Mark Ryden's work disturbs me, impresses me and gets me thinking more than any other living artist. There are some artist that just do it for you; you look at their work and feel complete, it's a feeling you can not even explain in words. His work is irreverent and subversive but done with a skill level that raises Mr. Ryden's punk rock sensibilities into fine art worthy of any museum wall.
Mark Ryden is the father of the 'Lowbrow" art movement, although he does not like the term. His paintings are a refection of the tension that exists right under the surface in our American lives. Mr. Ryden's paintings are filled with allegory that is so familiar to us. The great corporate commercialization showing us a white-washed unattainable picture of American life that hides the messy cost of our lifestyle; from the food polished, packaged and presented to us in supermarkets that show no signs of its origin to the everyday products like sneakers that are marketed to fill our heads with pictures of famous sports stars instead of the children in sweat shops making them for us. We are removed from the cost of our existence. We are told to "move along, nothing to see here." Mr Ryden makes us look and reminds us of the truth.

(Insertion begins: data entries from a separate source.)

(* ===== verification/StdChatManagers.v ===== *)
(** * StdChatManagers: users and files of the terminal chat

    Models src/zsxq-cpp-ai/StdChatRoom: UserManager.h, UserManager.cpp, FileManager.h and
    FileManager.cpp. The two managers belong to one server and share its disk, whose calls
    are the interface [Unix]; both are parts of one state. Each method locks the mutexes of
    its manager once and in the same order, so that methods are atomic and never wait for
    themselves; the mutexes are left out. Console output is left out. The listing of a
    directory tells regular files apart by their [stat]. *)

From Stdlib Require Import Ascii String.
From S2P Require Import Prelude Text FtpProtocol StdChatData.
Import User FileInfo FileTransferSession.

Local Open Scope Z_scope.

(** The clock, random draws and the network while one message is handled. *)
Record ChatEnv : Type := mkChatEnv {
  e_now : Z;
  e_file_draw : Z;
  e_session_draw : Z;
  e_took : Z -> string -> bool;       (* send takes the whole text *)
  e_print_time : Z -> string }.

Record Chat (F : Type) : Type := mkChat {
  storage : F;
  users : gmap string User;
  onlineUsers : gmap string Z;
  groupFiles : gmap string FileInfo;
  sessions : gmap string FileTransferSession;
  delivered : list (Z * string);      (* handed to send, with the socket *)
  served : gset Z }.                  (* sockets with a thread *)
Arguments mkChat {F}. Arguments storage {F}. Arguments users {F}. Arguments onlineUsers {F}. Arguments groupFiles {F}.
Arguments sessions {F}. Arguments delivered {F}. Arguments served {F}.

Definition users_path : string := "users.dat".
Definition files_path : string := "files.dat".
Definition groupFilesDir : string := "group_files".
Definition tempFilesDir : string := "temp_files".

Definition is_trimmed (c : ascii) : bool := char_eqb c " " || char_eqb c tab || char_eqb c cr || char_eqb c nl.
Definition trim (s : string) : string := rstrip is_trimmed (lstrip is_trimmed s).

Definition later_upload (a b : FileInfo) : bool := uploadTime b <? uploadTime a.

Section managers.
Context {F : Type} `{Unix F} `{HashOrder} `{Hasher} `{StdSort _ later_upload}.
Implicit Types s : Chat F.
Abbreviation M := (cpp (Chat F)).

Definition set_storage (d : F) s : Chat F :=
  mkChat d (users s) (onlineUsers s) (groupFiles s) (sessions s) (delivered s) (served s).
Definition set_people (us : gmap string User) (online : gmap string Z) s : Chat F :=
  mkChat (storage s) us online (groupFiles s) (sessions s) (delivered s) (served s).
Definition set_group_files (fs : gmap string FileInfo) s : Chat F :=
  mkChat (storage s) (users s) (onlineUsers s) fs (sessions s) (delivered s) (served s).
Definition set_sessions (ts : gmap string FileTransferSession) s : Chat F :=
  mkChat (storage s) (users s) (onlineUsers s) (groupFiles s) ts (delivered s) (served s).

(** ** Files *)

Definition disk_act {A} (f : F -> A * F) : M A :=
  s ← get; let '(a, d) := f (storage s) in modify (set_storage d) ;; mret a.

(** A file written line by line; only opening it can fail. *)
Definition save_lines (path : string) (text : list string) : M bool :=
  ok ← disk_act (fun d => u_open d path false);
  if negb ok then mret false else
  iterM (fun l => disk_act (fun d => u_write d path (l +:+ String nl "")) ;; mret tt) text ;;
  mret true.

Definition fileExists (path : string) : M bool := s ← get; mret (bool_decide (is_Some (u_stat (storage s) path))).
Definition getFileSize (path : string) : M Z :=
  s ← get; mret (match u_stat (storage s) path with Some st => st_size st | None => 0 end).
Definition deleteFile (path : string) : M bool := disk_act (fun d => u_unlink d path).

(** The destination is opened before it is known whether the source can be read, and a
    copy of no bytes counts as failed. *)
Definition copyFile (src dest : string) : M bool :=
  s ← get;
  let readable := bool_decide (is_Some (u_read (storage s) src)) in
  opened ← disk_act (fun d => u_open d dest false);
  if negb readable then mret false else
  if negb opened then mret false else
  s ← get;
  match u_read (storage s) src with
  | None | Some EmptyString => mret false
  | Some content => disk_act (fun d => u_write d dest content)
  end.

Definition calculateFileHash (path : string) : M string :=
  s ← get; mret (match u_read (storage s) path with Some c => hex_text (hash_string c) | None => ""%string end).

(** ** Users *)

Definition users_saveToFile : M bool :=
  s ← get; save_lines users_path (User.serialize <$> (hash_order (users s)).*2).

Definition load_user (now : Z) (us : gmap string User) (line : string) : gmap string User :=
  if String.eqb line "" then us else
  match User.deserialize now (trim line) with
  | inr u => if String.eqb (username u) "" then us else <[username u := u]> us
  | inl _ => us
  end.
Definition users_loadFromFile (now : Z) : M bool :=
  s ← get;
  match u_read (storage s) users_path with
  | None => mret true
  | Some text => modify (fun s => set_people (fold_left (load_user now) (lines text) (users s)) (onlineUsers s) s) ;; mret true
  end.

Definition registerUser (e : ChatEnv) (name pwd mail : string) : M bool :=
  s ← get;
  match users s !! name with
  | Some _ => mret false
  | None =>
      modify (fun s => set_people (<[name := User_new (e_now e) name pwd mail]> (users s)) (onlineUsers s) s) ;;
      users_saveToFile ;;
      mret true
  end.

Definition loginUser (e : ChatEnv) (name pwd : string) (fd : Z) : M bool :=
  s ← get;
  match users s !! name with
  | None => mret false
  | Some u =>
      if negb (verifyPassword u pwd) then mret false else
      if bool_decide (is_Some (onlineUsers s !! name)) then mret false else
      modify (fun s => set_people (<[name := set_online UserStatus.ONLINE fd (e_now e) u]> (users s))
                         (<[name := fd]> (onlineUsers s)) s) ;;
      mret true
  end.

Definition logoutUser (name : string) : M unit :=
  modify (fun s => set_people (alter (fun u => set_online UserStatus.OFFLINE (-1) (lastLoginTime u) u) name (users s))
                     (delete name (onlineUsers s)) s).

Definition user_of_socket s (fd : Z) : string :=
  match find_first (fun kv => kv.2 =? fd) (hash_order (onlineUsers s)) with Some kv => kv.1 | None => ""%string end.

Definition logoutSocket (fd : Z) : M unit :=
  s ← get;
  let name := user_of_socket s fd in
  if String.eqb name "" then mret tt else logoutUser name.

Definition userExists (name : string) : M bool := gets (fun s => bool_decide (is_Some (users s !! name))).
Definition isUserOnline (name : string) : M bool := gets (fun s => bool_decide (is_Some (onlineUsers s !! name))).
Definition getUsernameBySocket (fd : Z) : M string := gets (fun s => user_of_socket s fd).
Definition getSocketByUsername (name : string) : M Z := gets (fun s => default (-1) (onlineUsers s !! name)).
Definition getOnlineUserList : M (list string) := gets (fun s => (hash_order (onlineUsers s)).*1).
Definition getOnlineUserCount : M Z := gets (fun s => Z.of_nat (size (onlineUsers s))).
Definition getUserInfo (e : ChatEnv) (name : string) : M User :=
  gets (fun s => default (mkUser "" "" "" (e_now e) 0 UserStatus.OFFLINE (-1)) (users s !! name)).

(** ** Files of the group *)

Definition getGroupFilePath (id : string) : string := groupFilesDir +:+ "/" +:+ id.
Definition getTempFilePath (id : string) : string := tempFilesDir +:+ "/" +:+ id.

Definition files_saveToFile : M bool :=
  s ← get; save_lines files_path ("[GROUP_FILES]"%string :: (FileInfo.serialize <$> (hash_order (groupFiles s)).*2)).

(** The flag says that the header has been read. *)
Definition load_file (now : Z) (acc : bool * gmap string FileInfo) (line : string) : bool * gmap string FileInfo :=
  let line := trim line in
  if String.eqb line "" then acc
  else if String.eqb line "[GROUP_FILES]" then (true, acc.2)
  else if acc.1 then
    match FileInfo.deserialize now line with
    | inr f => if String.eqb (fileId f) "" then acc else (true, <[fileId f := f]> acc.2)
    | inl _ => acc
    end
  else acc.
Definition files_loadFromFile (now : Z) : M bool :=
  s ← get;
  match u_read (storage s) files_path with
  | None => mret true
  | Some text => modify (fun s => set_group_files (fold_left (load_file now) (lines text) (false, groupFiles s)).2 s) ;; mret true
  end.

Definition uploadGroupFile (e : ChatEnv) (name path file : string) : M bool :=
  ok ← fileExists path;
  if negb ok then mret false else
  let id := generateFileId (e_now e) (e_file_draw e) in
  sz ← getFileSize path;
  let info := FileInfo_new (e_now e) id file name sz true in
  ok ← copyFile path (getGroupFilePath id);
  if negb ok then mret false else
  h ← calculateFileHash (getGroupFilePath id);
  modify (fun s => set_group_files (<[id := set_stored (getGroupFilePath id) h info]> (groupFiles s)) s) ;;
  files_saveToFile ;;
  mret true.

Definition downloadGroupFile (id path : string) : M bool :=
  s ← get;
  match groupFiles s !! id with None => mret false | Some f => copyFile (filePath f) path end.

Definition getGroupFileList : M (list FileInfo) := gets (fun s => std_sort later_upload (hash_order (groupFiles s)).*2).
Definition getFileInfo (e : ChatEnv) (id : string) : M FileInfo :=
  gets (fun s => default (FileInfo_empty (e_now e)) (groupFiles s !! id)).

(** ** Private transfers *)

Definition createTransferSession (e : ChatEnv) (from to path file : string) : M string :=
  ok ← fileExists path;
  if negb ok then mret ""%string else
  sz ← getFileSize path;
  let info := FileInfo_new (e_now e) (generateFileId (e_now e) (e_file_draw e)) file from sz false in
  let t := FileTransferSession_new (e_now e) (e_session_draw e) from to info in
  let temp := getTempFilePath (sessionId t) in
  ok ← copyFile path temp;
  if negb ok then mret ""%string else
  h ← calculateFileHash temp;
  modify (fun s => set_sessions (<[sessionId t := set_info (set_stored temp h info) t]> (sessions s)) s) ;;
  mret (sessionId t).

Definition acceptFileTransfer (id : string) : M bool :=
  s ← get;
  match sessions s !! id with
  | None => mret false
  | Some t => modify (fun s => set_sessions (<[id := set_progress true (isCompleted t) (transferredBytes t) t]> (sessions s)) s) ;; mret true
  end.

Definition removeSession (id : string) : M unit :=
  s ← get;
  match sessions s !! id with
  | None => mret tt
  | Some t => deleteFile (filePath (fileInfo t)) ;; modify (fun s => set_sessions (delete id (sessions s)) s)
  end.
Definition rejectFileTransfer (id : string) : M bool :=
  s ← get;
  match sessions s !! id with
  | None => mret false
  | Some t => deleteFile (filePath (fileInfo t)) ;; modify (fun s => set_sessions (delete id (sessions s)) s) ;; mret true
  end.

Definition downloadPrivateFile (id path : string) : M bool :=
  s ← get;
  match sessions s !! id with
  | None => mret false
  | Some t =>
      if negb (isAccepted t) then mret false else
      ok ← copyFile (filePath (fileInfo t)) path;
      if negb ok then mret false else
      modify (fun s => set_sessions (<[id := set_progress (isAccepted t) true (fileSize (fileInfo t)) t]> (sessions s)) s) ;;
      mret true
  end.

Definition getTransferSession (e : ChatEnv) (id : string) : M FileTransferSession :=
  gets (fun s => default (FileTransferSession_empty (e_now e)) (sessions s !! id)).
Definition getUserTransferSessions (name : string) : M (list FileTransferSession) :=
  gets (fun s => List.filter (fun t => String.eqb (senderId t) name || String.eqb (receiverId t) name) (hash_order (sessions s)).*2).
Definition isValidSession (id : string) : M bool := gets (fun s => bool_decide (is_Some (sessions s !! id))).
Definition isSessionCompleted (id : string) : M bool :=
  gets (fun s => match sessions s !! id with Some t => isCompleted t | None => false end).
Definition updateSessionProgress (id : string) (bytes : Z) : M unit :=
  modify (fun s => set_sessions (alter (fun t =>
    set_progress (isAccepted t) (isCompleted t || (fileSize (fileInfo t) <=? bytes)) bytes t) id (sessions s)) s).
Definition completeSession (id : string) : M unit :=
  modify (fun s => set_sessions (alter (fun t => set_progress (isAccepted t) true (fileSize (fileInfo t)) t) id (sessions s)) s).

(** ** Directories *)

Definition ensureDirectoryExists (path : string) : M bool :=
  s ← get;
  match u_stat (storage s) path with
  | None => disk_act (fun d => u_mkdir d path)
  | Some st => mret (negb (Z.land (st_mode st) 16384 =? 0))
  end.
Definition createDirectories : M bool :=
  a ← ensureDirectoryExists groupFilesDir; b ← ensureDirectoryExists tempFilesDir; mret (a && b).

Definition S_ISREG (mode : Z) : bool := Z.land mode 61440 =? 32768.
Definition cleanupTempFiles : M unit :=
  s ← get;
  match u_readdir (storage s) tempFilesDir with
  | None => mret tt
  | Some names =>
      iterM (fun n =>
        s ← get;
        match u_stat (storage s) (getTempFilePath n) with
        | Some st => if S_ISREG (st_mode st) then deleteFile (getTempFilePath n) ;; mret tt else mret tt
        | None => mret tt
        end) names
  end.

(** The constructors load what the destructors save. *)
Definition managers_start (now : Z) : M unit := users_loadFromFile now ;; createDirectories ;; files_loadFromFile now ;; mret tt.
Definition managers_stop : M unit := files_saveToFile ;; cleanupTempFiles ;; users_saveToFile ;; mret tt.
End managers.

Mark Ryden is a master painter. He uses old school brush and layering techniques that give his paintings a permanent feel. They look like paintings that Michelangelo could have done, if Michelangelo grew up watching TV in the 60's and 70's and ate steaks colored red with dye and wrapped in clear cellophane. I can not overstate the awesomeness of Mark Ryden's artistic skills. You have to see his work live to get a proper understanding of how good he is. He is a true master painter for our time and has spawned an entire art movement that challenges the whole establishment. GL
I loved the description by Andrew Engelson of the Seattle Weekly who wrote back in 2004;
OK, so the California painter—who is a masterful craftsman—is a touch morbid. But there's a fine line between morbid and observant. Ryden, like William Burroughs, strips the lunch on our forks naked, so we're constantly reminded of the violence behind the surface of our placid little lives. A meticulous painter of the old school (making him a perfect fit for the Frye), Ryden is a postmodern icon maker. His canvases are stocked with a strange and inscrutable array of personal symbols that open a door to the secret life. Again and again, you run into Lincoln, bees, freaky stuffed animals, Jesus statues, numerology, quotes from the world's religious traditions, bodily fluids, and tons of wide-eyed Keane-esque children. As anyone who's spent more than 10 minutes with kids knows, they aren't innocent angels, but instead voracious observers of all that adults try to hide. Just try walking past a road-killed frog on the sidewalk in the company of a 3-year-old. Ryden has that same childlike fascination with the icky. We're just meat, Ryden's canvases insist, but meat that can also read philosophy. In paintings such as Puella Anima Aureo (above) there's a palpable sense of how weird it is to reside in a body.